■ Task instructions ■
The line with "JUndefined | JNull => true", the line with "(String.eqb s EmptyString)", and all lines between them in the material below: return these exactly, and no others.

■ Record extracts ■

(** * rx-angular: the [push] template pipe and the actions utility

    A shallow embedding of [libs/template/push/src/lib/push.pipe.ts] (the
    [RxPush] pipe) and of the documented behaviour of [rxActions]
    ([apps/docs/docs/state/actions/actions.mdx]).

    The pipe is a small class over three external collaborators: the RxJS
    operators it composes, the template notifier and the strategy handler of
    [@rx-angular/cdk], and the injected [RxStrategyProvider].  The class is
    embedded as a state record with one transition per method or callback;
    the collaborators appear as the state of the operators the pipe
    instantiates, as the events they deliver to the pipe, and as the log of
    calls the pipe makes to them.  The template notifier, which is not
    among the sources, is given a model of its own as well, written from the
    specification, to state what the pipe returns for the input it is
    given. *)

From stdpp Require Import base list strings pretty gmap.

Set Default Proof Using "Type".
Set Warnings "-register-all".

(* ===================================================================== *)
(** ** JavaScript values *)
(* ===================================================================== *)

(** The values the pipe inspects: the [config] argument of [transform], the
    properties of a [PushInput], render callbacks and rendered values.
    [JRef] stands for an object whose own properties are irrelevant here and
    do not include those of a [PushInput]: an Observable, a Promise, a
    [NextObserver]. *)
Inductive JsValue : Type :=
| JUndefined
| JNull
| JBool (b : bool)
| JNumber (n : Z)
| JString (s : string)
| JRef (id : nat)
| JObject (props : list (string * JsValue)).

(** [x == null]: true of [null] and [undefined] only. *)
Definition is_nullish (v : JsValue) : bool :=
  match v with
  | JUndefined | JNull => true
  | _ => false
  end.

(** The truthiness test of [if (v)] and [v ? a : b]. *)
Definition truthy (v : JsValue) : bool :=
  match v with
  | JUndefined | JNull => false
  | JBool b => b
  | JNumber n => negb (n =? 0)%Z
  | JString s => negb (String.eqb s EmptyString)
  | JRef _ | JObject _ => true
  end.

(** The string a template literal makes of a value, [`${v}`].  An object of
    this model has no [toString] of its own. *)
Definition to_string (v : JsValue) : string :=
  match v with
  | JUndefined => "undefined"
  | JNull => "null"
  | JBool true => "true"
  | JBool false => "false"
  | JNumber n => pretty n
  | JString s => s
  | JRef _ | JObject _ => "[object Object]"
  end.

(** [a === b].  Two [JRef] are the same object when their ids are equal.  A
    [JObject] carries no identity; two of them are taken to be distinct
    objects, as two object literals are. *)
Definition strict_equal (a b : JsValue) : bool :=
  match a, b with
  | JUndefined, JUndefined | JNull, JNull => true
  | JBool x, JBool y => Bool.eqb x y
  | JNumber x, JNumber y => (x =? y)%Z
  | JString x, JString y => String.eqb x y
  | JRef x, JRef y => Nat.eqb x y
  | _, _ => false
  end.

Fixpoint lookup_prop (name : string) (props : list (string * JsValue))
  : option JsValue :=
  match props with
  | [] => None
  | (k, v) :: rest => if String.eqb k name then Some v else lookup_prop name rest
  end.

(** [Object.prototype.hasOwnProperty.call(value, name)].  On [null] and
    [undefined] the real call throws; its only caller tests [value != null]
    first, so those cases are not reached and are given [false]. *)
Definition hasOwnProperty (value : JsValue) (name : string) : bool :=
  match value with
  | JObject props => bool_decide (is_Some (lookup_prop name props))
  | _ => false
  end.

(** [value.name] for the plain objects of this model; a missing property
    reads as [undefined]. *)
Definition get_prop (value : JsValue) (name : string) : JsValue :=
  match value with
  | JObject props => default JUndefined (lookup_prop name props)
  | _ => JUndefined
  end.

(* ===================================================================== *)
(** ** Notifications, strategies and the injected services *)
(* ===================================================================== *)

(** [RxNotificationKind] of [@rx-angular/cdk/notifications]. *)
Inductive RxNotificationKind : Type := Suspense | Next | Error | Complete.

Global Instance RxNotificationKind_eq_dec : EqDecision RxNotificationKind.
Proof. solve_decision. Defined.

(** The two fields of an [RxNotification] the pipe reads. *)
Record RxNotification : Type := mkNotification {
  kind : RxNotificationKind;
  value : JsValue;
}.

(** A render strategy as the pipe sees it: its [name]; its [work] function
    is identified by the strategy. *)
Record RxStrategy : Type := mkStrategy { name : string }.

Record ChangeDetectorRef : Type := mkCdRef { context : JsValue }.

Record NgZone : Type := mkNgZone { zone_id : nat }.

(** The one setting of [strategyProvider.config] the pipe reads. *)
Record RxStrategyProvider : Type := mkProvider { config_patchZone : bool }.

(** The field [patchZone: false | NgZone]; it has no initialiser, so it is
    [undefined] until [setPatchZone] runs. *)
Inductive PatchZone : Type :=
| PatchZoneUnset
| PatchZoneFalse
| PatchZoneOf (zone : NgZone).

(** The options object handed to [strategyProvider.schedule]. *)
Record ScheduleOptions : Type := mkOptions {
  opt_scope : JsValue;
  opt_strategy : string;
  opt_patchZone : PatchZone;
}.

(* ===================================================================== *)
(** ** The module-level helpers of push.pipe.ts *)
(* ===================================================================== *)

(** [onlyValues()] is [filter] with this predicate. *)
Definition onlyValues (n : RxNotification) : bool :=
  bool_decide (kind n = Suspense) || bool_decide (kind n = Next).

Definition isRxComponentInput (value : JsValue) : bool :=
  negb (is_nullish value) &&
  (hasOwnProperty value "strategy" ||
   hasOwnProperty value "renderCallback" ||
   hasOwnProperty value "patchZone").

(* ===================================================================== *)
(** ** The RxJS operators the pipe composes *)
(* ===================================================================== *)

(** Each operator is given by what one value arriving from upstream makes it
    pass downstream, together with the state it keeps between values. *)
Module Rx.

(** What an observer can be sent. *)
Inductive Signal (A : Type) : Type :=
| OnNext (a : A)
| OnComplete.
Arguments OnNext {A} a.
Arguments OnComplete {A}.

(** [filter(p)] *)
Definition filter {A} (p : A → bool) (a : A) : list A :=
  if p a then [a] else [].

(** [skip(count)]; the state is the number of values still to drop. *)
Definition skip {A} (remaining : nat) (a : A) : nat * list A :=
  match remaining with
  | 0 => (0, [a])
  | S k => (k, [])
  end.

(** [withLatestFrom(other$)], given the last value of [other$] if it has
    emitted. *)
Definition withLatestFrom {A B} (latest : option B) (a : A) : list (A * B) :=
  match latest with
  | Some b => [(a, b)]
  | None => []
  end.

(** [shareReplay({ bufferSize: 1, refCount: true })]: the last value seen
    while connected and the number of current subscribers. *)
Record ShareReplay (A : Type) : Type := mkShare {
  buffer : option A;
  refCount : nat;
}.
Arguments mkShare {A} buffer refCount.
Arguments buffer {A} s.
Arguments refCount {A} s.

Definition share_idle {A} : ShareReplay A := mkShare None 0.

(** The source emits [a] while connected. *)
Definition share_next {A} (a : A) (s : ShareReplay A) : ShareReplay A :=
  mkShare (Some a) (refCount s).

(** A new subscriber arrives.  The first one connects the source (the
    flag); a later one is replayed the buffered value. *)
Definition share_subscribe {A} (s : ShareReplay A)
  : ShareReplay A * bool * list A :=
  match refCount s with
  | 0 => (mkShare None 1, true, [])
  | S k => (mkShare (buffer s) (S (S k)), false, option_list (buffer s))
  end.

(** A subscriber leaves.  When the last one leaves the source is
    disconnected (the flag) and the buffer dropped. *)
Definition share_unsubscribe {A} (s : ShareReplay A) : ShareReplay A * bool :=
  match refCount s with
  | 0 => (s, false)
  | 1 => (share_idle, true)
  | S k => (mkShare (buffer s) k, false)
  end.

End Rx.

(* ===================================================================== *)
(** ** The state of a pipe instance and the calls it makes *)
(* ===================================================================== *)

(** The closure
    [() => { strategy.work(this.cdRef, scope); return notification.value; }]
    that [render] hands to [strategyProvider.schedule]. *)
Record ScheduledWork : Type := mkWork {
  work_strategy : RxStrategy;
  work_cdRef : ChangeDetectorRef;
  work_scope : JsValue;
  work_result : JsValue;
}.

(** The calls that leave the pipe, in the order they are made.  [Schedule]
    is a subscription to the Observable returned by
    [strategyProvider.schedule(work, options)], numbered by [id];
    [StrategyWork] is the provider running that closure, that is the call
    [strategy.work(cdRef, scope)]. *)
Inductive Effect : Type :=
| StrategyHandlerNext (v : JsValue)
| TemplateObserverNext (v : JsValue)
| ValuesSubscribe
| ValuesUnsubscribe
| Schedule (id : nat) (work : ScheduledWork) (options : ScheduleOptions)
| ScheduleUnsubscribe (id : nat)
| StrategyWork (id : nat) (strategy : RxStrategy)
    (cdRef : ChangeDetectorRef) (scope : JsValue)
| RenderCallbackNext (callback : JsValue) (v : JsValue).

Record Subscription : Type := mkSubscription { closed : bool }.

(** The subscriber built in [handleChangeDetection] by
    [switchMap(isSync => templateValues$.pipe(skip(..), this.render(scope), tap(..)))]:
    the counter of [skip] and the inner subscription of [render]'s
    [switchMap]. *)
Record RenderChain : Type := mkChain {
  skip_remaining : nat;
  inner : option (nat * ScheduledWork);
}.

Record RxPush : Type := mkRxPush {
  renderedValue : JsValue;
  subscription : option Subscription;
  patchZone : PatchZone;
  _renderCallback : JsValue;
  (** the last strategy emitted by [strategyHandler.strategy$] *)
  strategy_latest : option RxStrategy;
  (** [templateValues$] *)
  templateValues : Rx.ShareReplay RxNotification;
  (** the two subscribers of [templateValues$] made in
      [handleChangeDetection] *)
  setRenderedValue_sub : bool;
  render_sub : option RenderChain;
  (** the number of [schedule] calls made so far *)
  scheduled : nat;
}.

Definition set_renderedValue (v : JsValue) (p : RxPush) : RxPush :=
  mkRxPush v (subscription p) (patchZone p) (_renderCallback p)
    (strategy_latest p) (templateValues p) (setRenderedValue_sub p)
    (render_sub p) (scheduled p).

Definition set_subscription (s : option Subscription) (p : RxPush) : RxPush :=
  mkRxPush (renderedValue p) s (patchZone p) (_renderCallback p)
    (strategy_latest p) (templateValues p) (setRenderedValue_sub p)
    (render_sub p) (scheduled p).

■ Solution ■
  | JUndefined | JNull => true
  | _ => false
  end.

(** The truthiness test of [if (v)] and [v ? a : b]. *)
Definition truthy (v : JsValue) : bool :=
  match v with
  | JUndefined | JNull => false
  | JBool b => b
  | JNumber n => negb (n =? 0)%Z
  | JString s => negb (String.eqb s EmptyString)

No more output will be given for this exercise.